[Collected data]
------------------------------------------------

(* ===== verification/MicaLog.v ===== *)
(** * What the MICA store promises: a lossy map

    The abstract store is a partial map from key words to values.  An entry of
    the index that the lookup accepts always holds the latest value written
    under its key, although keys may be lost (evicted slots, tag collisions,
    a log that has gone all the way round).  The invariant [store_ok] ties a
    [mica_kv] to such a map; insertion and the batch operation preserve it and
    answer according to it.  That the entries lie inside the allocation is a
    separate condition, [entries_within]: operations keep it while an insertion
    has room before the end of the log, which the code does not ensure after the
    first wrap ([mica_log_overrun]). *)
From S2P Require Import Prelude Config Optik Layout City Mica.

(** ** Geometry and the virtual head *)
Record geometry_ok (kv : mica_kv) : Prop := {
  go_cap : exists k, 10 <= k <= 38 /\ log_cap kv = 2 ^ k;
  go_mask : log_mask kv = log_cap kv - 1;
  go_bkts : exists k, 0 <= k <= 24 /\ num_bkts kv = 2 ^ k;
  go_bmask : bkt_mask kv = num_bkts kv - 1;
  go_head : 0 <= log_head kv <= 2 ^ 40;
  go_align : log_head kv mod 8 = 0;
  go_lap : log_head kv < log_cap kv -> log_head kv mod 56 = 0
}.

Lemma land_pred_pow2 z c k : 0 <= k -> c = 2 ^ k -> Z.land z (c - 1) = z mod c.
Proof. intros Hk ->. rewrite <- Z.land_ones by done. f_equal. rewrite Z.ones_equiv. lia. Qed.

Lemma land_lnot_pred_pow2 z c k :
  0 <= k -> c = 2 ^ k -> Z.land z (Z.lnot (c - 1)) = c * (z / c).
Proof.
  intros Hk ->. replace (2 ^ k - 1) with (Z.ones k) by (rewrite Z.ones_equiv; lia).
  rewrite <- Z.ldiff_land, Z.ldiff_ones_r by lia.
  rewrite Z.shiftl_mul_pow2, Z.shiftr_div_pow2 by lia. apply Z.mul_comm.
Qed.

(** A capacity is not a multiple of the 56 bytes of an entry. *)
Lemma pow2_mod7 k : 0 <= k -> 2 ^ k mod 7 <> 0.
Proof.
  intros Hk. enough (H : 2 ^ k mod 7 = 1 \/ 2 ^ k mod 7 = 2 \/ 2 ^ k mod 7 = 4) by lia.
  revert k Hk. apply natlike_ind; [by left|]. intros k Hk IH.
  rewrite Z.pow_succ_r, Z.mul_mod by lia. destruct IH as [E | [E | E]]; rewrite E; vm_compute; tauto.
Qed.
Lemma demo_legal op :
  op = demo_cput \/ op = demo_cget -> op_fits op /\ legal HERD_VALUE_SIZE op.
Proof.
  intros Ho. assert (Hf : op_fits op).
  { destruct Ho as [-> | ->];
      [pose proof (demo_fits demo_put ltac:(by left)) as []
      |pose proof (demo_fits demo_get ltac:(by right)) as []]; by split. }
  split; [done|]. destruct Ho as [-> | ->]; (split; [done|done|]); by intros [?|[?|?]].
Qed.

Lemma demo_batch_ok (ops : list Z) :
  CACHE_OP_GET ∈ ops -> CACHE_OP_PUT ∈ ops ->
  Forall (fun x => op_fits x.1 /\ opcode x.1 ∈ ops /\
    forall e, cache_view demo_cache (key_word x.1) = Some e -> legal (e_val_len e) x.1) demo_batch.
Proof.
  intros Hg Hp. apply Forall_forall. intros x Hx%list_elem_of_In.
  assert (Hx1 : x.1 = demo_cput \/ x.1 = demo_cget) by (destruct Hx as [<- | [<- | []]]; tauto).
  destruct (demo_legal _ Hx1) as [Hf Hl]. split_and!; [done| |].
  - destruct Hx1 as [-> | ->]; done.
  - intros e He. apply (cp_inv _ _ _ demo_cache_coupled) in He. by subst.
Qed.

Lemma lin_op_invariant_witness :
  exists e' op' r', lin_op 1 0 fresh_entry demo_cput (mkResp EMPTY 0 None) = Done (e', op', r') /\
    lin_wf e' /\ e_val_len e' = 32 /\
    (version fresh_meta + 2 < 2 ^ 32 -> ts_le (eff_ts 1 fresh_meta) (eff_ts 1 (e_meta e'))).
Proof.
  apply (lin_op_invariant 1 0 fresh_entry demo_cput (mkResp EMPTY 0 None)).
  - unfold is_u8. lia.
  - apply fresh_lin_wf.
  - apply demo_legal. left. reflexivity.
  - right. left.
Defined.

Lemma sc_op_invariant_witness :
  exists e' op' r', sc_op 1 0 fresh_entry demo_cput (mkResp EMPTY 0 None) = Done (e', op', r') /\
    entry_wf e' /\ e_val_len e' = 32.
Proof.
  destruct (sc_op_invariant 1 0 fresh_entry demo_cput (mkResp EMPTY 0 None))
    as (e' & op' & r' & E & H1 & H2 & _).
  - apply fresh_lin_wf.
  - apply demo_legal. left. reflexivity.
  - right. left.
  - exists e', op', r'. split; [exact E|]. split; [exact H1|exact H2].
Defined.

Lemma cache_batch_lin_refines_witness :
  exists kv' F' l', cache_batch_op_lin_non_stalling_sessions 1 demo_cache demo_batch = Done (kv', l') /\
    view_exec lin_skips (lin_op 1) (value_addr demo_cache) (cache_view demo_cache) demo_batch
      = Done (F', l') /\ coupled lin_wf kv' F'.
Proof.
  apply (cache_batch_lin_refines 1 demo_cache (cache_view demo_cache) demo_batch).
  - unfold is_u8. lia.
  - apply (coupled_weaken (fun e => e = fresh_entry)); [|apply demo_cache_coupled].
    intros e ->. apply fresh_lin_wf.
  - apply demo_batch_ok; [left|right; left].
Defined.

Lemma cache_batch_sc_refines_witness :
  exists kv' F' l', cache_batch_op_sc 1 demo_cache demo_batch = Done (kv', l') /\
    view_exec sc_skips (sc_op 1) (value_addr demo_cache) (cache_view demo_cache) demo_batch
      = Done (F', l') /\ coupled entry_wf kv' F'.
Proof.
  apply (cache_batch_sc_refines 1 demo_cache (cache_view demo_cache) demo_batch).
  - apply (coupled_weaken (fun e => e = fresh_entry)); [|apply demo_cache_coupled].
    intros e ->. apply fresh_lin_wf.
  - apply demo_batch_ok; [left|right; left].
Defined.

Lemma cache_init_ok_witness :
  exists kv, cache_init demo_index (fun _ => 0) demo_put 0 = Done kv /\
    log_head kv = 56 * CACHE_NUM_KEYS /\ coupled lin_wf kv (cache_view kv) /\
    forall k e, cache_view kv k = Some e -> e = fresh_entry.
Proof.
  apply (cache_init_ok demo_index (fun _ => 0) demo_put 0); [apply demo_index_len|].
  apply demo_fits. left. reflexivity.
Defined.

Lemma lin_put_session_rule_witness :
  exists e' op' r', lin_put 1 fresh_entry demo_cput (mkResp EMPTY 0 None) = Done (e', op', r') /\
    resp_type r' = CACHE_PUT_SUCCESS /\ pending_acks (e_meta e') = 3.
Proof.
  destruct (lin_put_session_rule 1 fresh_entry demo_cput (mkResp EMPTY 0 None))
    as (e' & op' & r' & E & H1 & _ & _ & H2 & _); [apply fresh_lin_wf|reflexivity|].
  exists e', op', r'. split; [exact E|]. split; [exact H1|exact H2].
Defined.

------------------------------------------------

• WHAT TO WORK ON: Each entry above needs to be duplicated verbatim.

• RESPONSE FOR THIS EXERCISE:
(* ===== verification/MicaLog.v ===== *)
(** * What the MICA store promises: a lossy map

    The abstract store is a partial map from key words to values.  An entry of
    the index that the lookup accepts always holds the latest value written
    under its key, although keys may be lost (evicted slots, tag collisions,
    a log that has gone all the way round).  The invariant [store_ok] ties a
    [mica_kv] to such a map; insertion and the batch operation preserve it and
    answer according to it.  That the entries lie inside the allocation is a
    separate condition, [entries_within]: operations keep it while an insertion
    has room before the end of the log, which the code does not ensure after the
    first wrap ([mica_log_overrun]). *)
From S2P Require Import Prelude Config Optik Layout City Mica.

(** ** Geometry and the virtual head *)
Record geometry_ok (kv : mica_kv) : Prop := {
  go_cap : exists k, 10 <= k <= 38 /\ log_cap kv = 2 ^ k;
  go_mask : log_mask kv = log_cap kv - 1;
  go_bkts : exists k, 0 <= k <= 24 /\ num_bkts kv = 2 ^ k;
  go_bmask : bkt_mask kv = num_bkts kv - 1;
  go_head : 0 <= log_head kv <= 2 ^ 40;
  go_align : log_head kv mod 8 = 0;
  go_lap : log_head kv < log_cap kv -> log_head kv mod 56 = 0
}.

Lemma land_pred_pow2 z c k : 0 <= k -> c = 2 ^ k -> Z.land z (c - 1) = z mod c.
Proof. intros Hk ->. rewrite <- Z.land_ones by done. f_equal. rewrite Z.ones_equiv. lia. Qed.

Lemma land_lnot_pred_pow2 z c k :
  0 <= k -> c = 2 ^ k -> Z.land z (Z.lnot (c - 1)) = c * (z / c).
Proof.
  intros Hk ->. replace (2 ^ k - 1) with (Z.ones k) by (rewrite Z.ones_equiv; lia).
  rewrite <- Z.ldiff_land, Z.ldiff_ones_r by lia.
  rewrite Z.shiftl_mul_pow2, Z.shiftr_div_pow2 by lia. apply Z.mul_comm.
Qed.

(** A capacity is not a multiple of the 56 bytes of an entry. *)
Lemma pow2_mod7 k : 0 <= k -> 2 ^ k mod 7 <> 0.
Proof.
  intros Hk. enough (H : 2 ^ k mod 7 = 1 \/ 2 ^ k mod 7 = 2 \/ 2 ^ k mod 7 = 4) by lia.
  revert k Hk. apply natlike_ind; [by left|]. intros k Hk IH.
  rewrite Z.pow_succ_r, Z.mul_mod by lia. destruct IH as [E | [E | E]]; rewrite E; vm_compute; tauto.
Qed.
Lemma demo_legal op :
  op = demo_cput \/ op = demo_cget -> op_fits op /\ legal HERD_VALUE_SIZE op.
Proof.
  intros Ho. assert (Hf : op_fits op).
  { destruct Ho as [-> | ->];
      [pose proof (demo_fits demo_put ltac:(by left)) as []
      |pose proof (demo_fits demo_get ltac:(by right)) as []]; by split. }
  split; [done|]. destruct Ho as [-> | ->]; (split; [done|done|]); by intros [?|[?|?]].
Qed.

Lemma demo_batch_ok (ops : list Z) :
  CACHE_OP_GET ∈ ops -> CACHE_OP_PUT ∈ ops ->
  Forall (fun x => op_fits x.1 /\ opcode x.1 ∈ ops /\
    forall e, cache_view demo_cache (key_word x.1) = Some e -> legal (e_val_len e) x.1) demo_batch.
Proof.
  intros Hg Hp. apply Forall_forall. intros x Hx%list_elem_of_In.
  assert (Hx1 : x.1 = demo_cput \/ x.1 = demo_cget) by (destruct Hx as [<- | [<- | []]]; tauto).
  destruct (demo_legal _ Hx1) as [Hf Hl]. split_and!; [done| |].
  - destruct Hx1 as [-> | ->]; done.
  - intros e He. apply (cp_inv _ _ _ demo_cache_coupled) in He. by subst.
Qed.

Lemma lin_op_invariant_witness :
  exists e' op' r', lin_op 1 0 fresh_entry demo_cput (mkResp EMPTY 0 None) = Done (e', op', r') /\
    lin_wf e' /\ e_val_len e' = 32 /\
    (version fresh_meta + 2 < 2 ^ 32 -> ts_le (eff_ts 1 fresh_meta) (eff_ts 1 (e_meta e'))).
Proof.
  apply (lin_op_invariant 1 0 fresh_entry demo_cput (mkResp EMPTY 0 None)).
  - unfold is_u8. lia.
  - apply fresh_lin_wf.
  - apply demo_legal. left. reflexivity.
  - right. left.
Defined.

Lemma sc_op_invariant_witness :
  exists e' op' r', sc_op 1 0 fresh_entry demo_cput (mkResp EMPTY 0 None) = Done (e', op', r') /\
    entry_wf e' /\ e_val_len e' = 32.
Proof.
  destruct (sc_op_invariant 1 0 fresh_entry demo_cput (mkResp EMPTY 0 None))
    as (e' & op' & r' & E & H1 & H2 & _).
  - apply fresh_lin_wf.
  - apply demo_legal. left. reflexivity.
  - right. left.
  - exists e', op', r'. split; [exact E|]. split; [exact H1|exact H2].
Defined.

Lemma cache_batch_lin_refines_witness :
  exists kv' F' l', cache_batch_op_lin_non_stalling_sessions 1 demo_cache demo_batch = Done (kv', l') /\
    view_exec lin_skips (lin_op 1) (value_addr demo_cache) (cache_view demo_cache) demo_batch
      = Done (F', l') /\ coupled lin_wf kv' F'.
Proof.
  apply (cache_batch_lin_refines 1 demo_cache (cache_view demo_cache) demo_batch).
  - unfold is_u8. lia.
  - apply (coupled_weaken (fun e => e = fresh_entry)); [|apply demo_cache_coupled].
    intros e ->. apply fresh_lin_wf.
  - apply demo_batch_ok; [left|right; left].
Defined.

Lemma cache_batch_sc_refines_witness :
  exists kv' F' l', cache_batch_op_sc 1 demo_cache demo_batch = Done (kv', l') /\
    view_exec sc_skips (sc_op 1) (value_addr demo_cache) (cache_view demo_cache) demo_batch
      = Done (F', l') /\ coupled entry_wf kv' F'.
Proof.
  apply (cache_batch_sc_refines 1 demo_cache (cache_view demo_cache) demo_batch).
  - apply (coupled_weaken (fun e => e = fresh_entry)); [|apply demo_cache_coupled].
    intros e ->. apply fresh_lin_wf.
  - apply demo_batch_ok; [left|right; left].
Defined.

Lemma cache_init_ok_witness :
  exists kv, cache_init demo_index (fun _ => 0) demo_put 0 = Done kv /\
    log_head kv = 56 * CACHE_NUM_KEYS /\ coupled lin_wf kv (cache_view kv) /\
    forall k e, cache_view kv k = Some e -> e = fresh_entry.
Proof.
  apply (cache_init_ok demo_index (fun _ => 0) demo_put 0); [apply demo_index_len|].
  apply demo_fits. left. reflexivity.
Defined.

Lemma lin_put_session_rule_witness :
  exists e' op' r', lin_put 1 fresh_entry demo_cput (mkResp EMPTY 0 None) = Done (e', op', r') /\
    resp_type r' = CACHE_PUT_SUCCESS /\ pending_acks (e_meta e') = 3.
Proof.
  destruct (lin_put_session_rule 1 fresh_entry demo_cput (mkResp EMPTY 0 None))
    as (e' & op' & r' & E & H1 & _ & _ & H2 & _); [apply fresh_lin_wf|reflexivity|].
  exists e', op', r'. split; [exact E|]. split; [exact H1|exact H2].
Defined.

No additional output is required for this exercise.